Personal information
- Date of birth: 1 August 1984 (age 42)
- Place of birth: Williamsville, Trinidad and Tobago
- Height: 1.84 m (6 ft 0 in)
- Position: Goalkeeper

Team information
- Current team: AC Port of Spain

Senior career*
- Years: Team / Apps / (Gls)
- 2002–2005: San Juan Jabloteh
- 2004: → Defence Force (loan)
- 2006–2007: Starworld Strikers
- 2007: North East Stars
- 2007–2011: W Connection
- 2010: → Joe Public (loan)
- 2011–2012: T&TEC
- 2012–2013: Central
- 2013–2015: Point Fortin
- 2015–2019: Morvant Caledonia United
- 2019: NEROCA / 14 / (0)
- 2023–: AC Port of Spain

International career^{‡}
- 2007–2025: Trinidad and Tobago / 92 / (0)

= Marvin Phillip =

Trinidad and Tobago footballer

Marvin Phillip (born 1 August 1984) is a Trinidadian professional footballer who plays as a goalkeeper for AC Port of Spain. He made his debut for Trinidad and Tobago against Panama on 31 January 2007.

== Club career ==
Phillip played as a striker at schoolboy level, but retrained to become a goalkeeper before turning professional. Phillip once played a full season for his college team Presentation College San Fernando as a striker, where he top scored for his school. He has also won domestic titles as a cricketer.

Phillips has played for several domestic clubs in Trinidad and Tobago.

In 2019, he moved to India and signed with I-League side NEROCA on a season-long deal. He appeared in twelve league games as they finished the 2019–20 season on ninth position.

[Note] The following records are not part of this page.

(* ===== verification/ReviewMarkdown.v ===== *)
(** * Fenced code in review text (kernel/review-markdown.mjs)

    A line that opens a fence hides it and every line up to the closing one; the
    parsers read headings, verdicts and findings on the masked text, whose
    offsets are those of the text. *)

From Stdlib Require Import ZArith Lia ZifyBool ZifyN Ascii.
From stdpp Require Import base list strings.
From S2P Require Import Prelude JsText JsRegExp.

(** /^[ \t]*(`{3,}|~{3,})/ *)
Definition FENCE : regex :=
  {| pattern := seqs [Bol; blanks; Grp 1 (Alt (Rep 3 None true (chr 96)) (Rep 3 None true (chr 126)))];
     icase := false; multiline := false |}.

(** The fence a line opens, and whether a line closes a fence. *)
Definition fence_marker (line : text) : option found := exec FENCE line.
Definition closes_fence (line fence : text) : bool :=
  match fence_marker line with
  | Some m =>
      let g := group_or_empty m 1 in
      bool_decide (head g = head fence) && Nat.leb (length fence) (length g)
      && negb (nonblank (ttrim (drop (m_end m) line)))
  | None => false
  end.

Fixpoint map_lines (fence : option text) (f g : text -> text) (ls : list text) : list text :=
  match ls with
  | [] => []
  | line :: ls =>
      match fence with
      | Some fc => g line :: map_lines (if closes_fence line fc then None else Some fc) f g ls
      | None =>
          match fence_marker line with
          | Some m => g line :: map_lines (Some (group_or_empty m 1)) f g ls
          | None => f line :: map_lines None f g ls
          end
      end
  end.

Definition mapUnfencedReviewLines (t : text) (transform fencedTransform : text -> text) : text :=
  unlines (map_lines None transform fencedTransform (lines t)).

(** /[^\r]/g *)
Definition NOT_CR : regex := {| pattern := Cls true [CRange 13 13]; icase := false; multiline := false |}.
Definition blank_out (line : text) : text := replace_all NOT_CR (fun _ => [SP]) line.
Definition maskReviewFences (t : text) : text := mapUnfencedReviewLines t (fun line => line) blank_out.

(** ** Masking *)

Definition blank_unit (c : N) : N := if (c =? CR)%N then CR else SP.

Lemma blank_out_map line : blank_out line = map blank_unit line.
Proof.
  unfold blank_out, NOT_CR. rewrite replace_all_unit. apply map_ext. intros c.
  unfold in_cls, in_items, in_item, between, blank_unit, CR, SP. simpl.
  destruct (c =? 13)%N eqn:E; [apply N.eqb_eq in E as ->; done|]. apply N.eqb_neq in E.
  destruct ((13 <=? c)%N && (c <=? 13)%N) eqn:E'; [lia | done].
Qed.

Lemma blank_out_idem line : blank_out (blank_out line) = blank_out line.
Proof.
  rewrite !blank_out_map, map_map. apply map_ext. intros c. unfold blank_unit. by destruct (c =? CR)%N eqn:E; rewrite ?E.
Qed.

Lemma map_lines_length fence f g ls : length (map_lines fence f g ls) = length ls.
Proof. revert fence. induction ls as [|l ls IH]; intros fence; simpl; [done|]. by repeat case_match; simpl; rewrite IH. Qed.

(** Each line of the answer comes from the line at its place. *)
Lemma map_lines_zip fence f g ls :
  Forall2 (fun l l' => l' = f l \/ l' = g l) ls (map_lines fence f g ls).
Proof.
  revert fence. induction ls as [|l ls IH]; intros fence; simpl; [constructor|].
  repeat case_match; constructor; auto.
Qed.

Lemma mask_lines t :
  lines (maskReviewFences t) = map_lines None (fun l => l) blank_out (lines t).
Proof.
  unfold maskReviewFences, mapUnfencedReviewLines, lines, unlines. apply tsplit_tjoin.
  - intros E. apply (f_equal length) in E. rewrite map_lines_length in E.
    pose proof (tsplit_nil NL t). by destruct (tsplit NL t).
  - intros w Hw. pose proof (map_lines_zip None (fun l => l) blank_out (tsplit NL t)) as H.
    apply list_elem_of_In in Hw. apply list_elem_of_lookup in Hw as [i Hi].
    destruct (Forall2_lookup_r _ _ _ _ _ H Hi) as (l & Hl & E).
    assert (Hn : ~ In NL l) by (eapply tsplit_sep_free, list_elem_of_In, list_elem_of_lookup_2, Hl).
    destruct E as [->| ->]; [done|]. rewrite blank_out_map. intros (c & E & _)%in_map_iff.
    unfold blank_unit in E. by destruct (c =? CR)%N.
Qed.

(** A fence marker needs a backtick or a tilde, so a blanked line is none. *)
Lemma blank_no_marker line : fence_marker (blank_out line) = None.
Proof.
  destruct (fence_marker (blank_out line)) as [m|] eqn:E; [|done]. exfalso.
  apply (exec_must (fun c => (c =? 96)%N || (c =? 126)%N)) in E as (c & Hc & Hp); [|done].
  rewrite blank_out_map in Hc. apply in_map_iff in Hc as (d & <- & _). unfold blank_unit in Hp.
  by destruct (d =? CR)%N.
Qed.

Lemma map_lines_unmarked f g ls :
  (forall l, In l ls -> fence_marker l = None) -> map_lines None f g ls = map f ls.
Proof.
  induction ls as [|l ls IH]; intros H; simpl; [done|]. rewrite (H l) by (by left).
  rewrite IH; [done|]. intros x Hx. apply H. by right.
Qed.

Lemma masked_unmarked fence ls l : In l (map_lines fence (fun l => l) blank_out ls) -> fence_marker l = None.
Proof.
  revert fence. induction ls as [|l0 ls IH]; intros fence; simpl; [done|].
  destruct fence as [fc|]; [intros [<-|H]; [apply blank_no_marker | by eapply IH]|].
  destruct (fence_marker l0) eqn:E; intros [<-|H]; try (by eapply IH); [apply blank_no_marker | done].
Qed.

Lemma mask_idem t : maskReviewFences (maskReviewFences t) = maskReviewFences t.
Proof.
  unfold maskReviewFences at 1, mapUnfencedReviewLines. rewrite mask_lines.
  rewrite map_lines_unmarked by (intros l Hl; by eapply masked_unmarked).
  rewrite map_id, <- mask_lines. apply tjoin_tsplit.
Qed.

(** A unit is kept, or blanked when it ends no line. *)
Definition masks (c d : N) : Prop := d = c \/ (d = SP /\ c <> NL /\ c <> CR).

Lemma tjoin_Forall2 (R : N -> N -> Prop) sep ls ls' :
  R sep sep -> Forall2 (Forall2 R) ls ls' -> Forall2 R (tjoin [sep] ls) (tjoin [sep] ls').
Proof.
  intros Hs. induction 1 as [|w w' ls ls' Hw Hl IH]; [constructor|].
  destruct Hl as [|v v' ls ls' Hv Hl]; [exact Hw|].
  apply Forall2_app; [exact Hw|]. constructor; [exact Hs | exact IH].
Qed.

Lemma blank_units line : ~ In NL line -> Forall2 masks line (blank_out line).
Proof.
  rewrite blank_out_map. induction line as [|c line IH]; simpl; intros Hn; constructor; [|apply IH; tauto].
  unfold masks, blank_unit. destruct (c =? CR)%N eqn:E; [apply N.eqb_eq in E as ->; by left|].
  apply N.eqb_neq in E. right. split; [done|]. split; [|done]. intros ->. tauto.
Qed.

Lemma map_lines_units fence ls :
  (forall l, In l ls -> ~ In NL l) -> Forall2 (Forall2 masks) ls (map_lines fence (fun l => l) blank_out ls).
Proof.
  assert (Hrefl : forall l, Forall2 masks l l) by (intros l; induction l; constructor; [by left | done]).
  revert fence. induction ls as [|l ls IH]; intros fence Hl; simpl; [constructor|].
  assert (Hb : Forall2 masks l (blank_out l)) by (apply blank_units, Hl; by left).
  repeat case_match; constructor; auto; apply IH; intros x Hx; apply Hl; by right.
Qed.

Lemma mask_units t : Forall2 masks t (maskReviewFences t).
Proof.
  rewrite <- (tjoin_tsplit NL t) at 1. apply tjoin_Forall2; [by left|].
  apply map_lines_units. intros l. apply tsplit_sep_free.
Qed.

Lemma mask_length t : length (maskReviewFences t) = length t.
Proof. symmetry. apply (Forall2_length _ _ _ (mask_units t)). Qed.

(** Masking keeps every offset: the text has the same length and the same
    line breaks, a unit is kept or becomes a space, and masking a masked text
    changes nothing, so that a match found on the masked text slices the
    original. A text without a marker line is its own mask. *)
Theorem mask_preserves_offsets (t : text) :
  length (maskReviewFences t) = length t
  /\ (forall i c, t !! i = Some c -> exists d, maskReviewFences t !! i = Some d
       /\ (d = c \/ (d = SP /\ c <> NL /\ c <> CR)))
  /\ maskReviewFences (maskReviewFences t) = maskReviewFences t
  /\ (forallb (fun l => match fence_marker l with None => true | Some _ => false end) (lines t) = true ->
      maskReviewFences t = t).
Proof.
  split; [apply mask_length|]. split.
  - intros i c Hc. destruct (Forall2_lookup_l _ _ _ _ _ (mask_units t) Hc) as (d & Hd & Hm). eauto.
  - split; [apply mask_idem|]. intros H. unfold maskReviewFences, mapUnfencedReviewLines.
    rewrite map_lines_unmarked, map_id; [apply tjoin_tsplit|].
    intros l Hl. rewrite forallb_forall in H. specialize (H l Hl). by destruct (fence_marker l).
Qed.

Lemma mask_preserves_offsets_witness :
  exists t, maskReviewFences t <> t /\ length (maskReviewFences t) = length t.
Proof.
  exists (unlines (map T ["```"; "## Verdict"; "```"; "Approved"])).
  split; [vm_compute; discriminate | apply mask_preserves_offsets].
Defined.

== International career ==
In December 2008, Phillip's international career came into doubt after he was stabbed in the back in Hardbargain, but the goalkeeper made a full recovery and was able to play, in the absence of Clayton Ince, in World Cup qualifying matches in 2009. Phillip was called up and featured in the 2021 Gold Cup for Trinidad.

== Personal life ==
In May 2014, Adella Gill, the mother of Phillip's first child, died from heart failure. In July, his 10-month-old son, Matai, also died.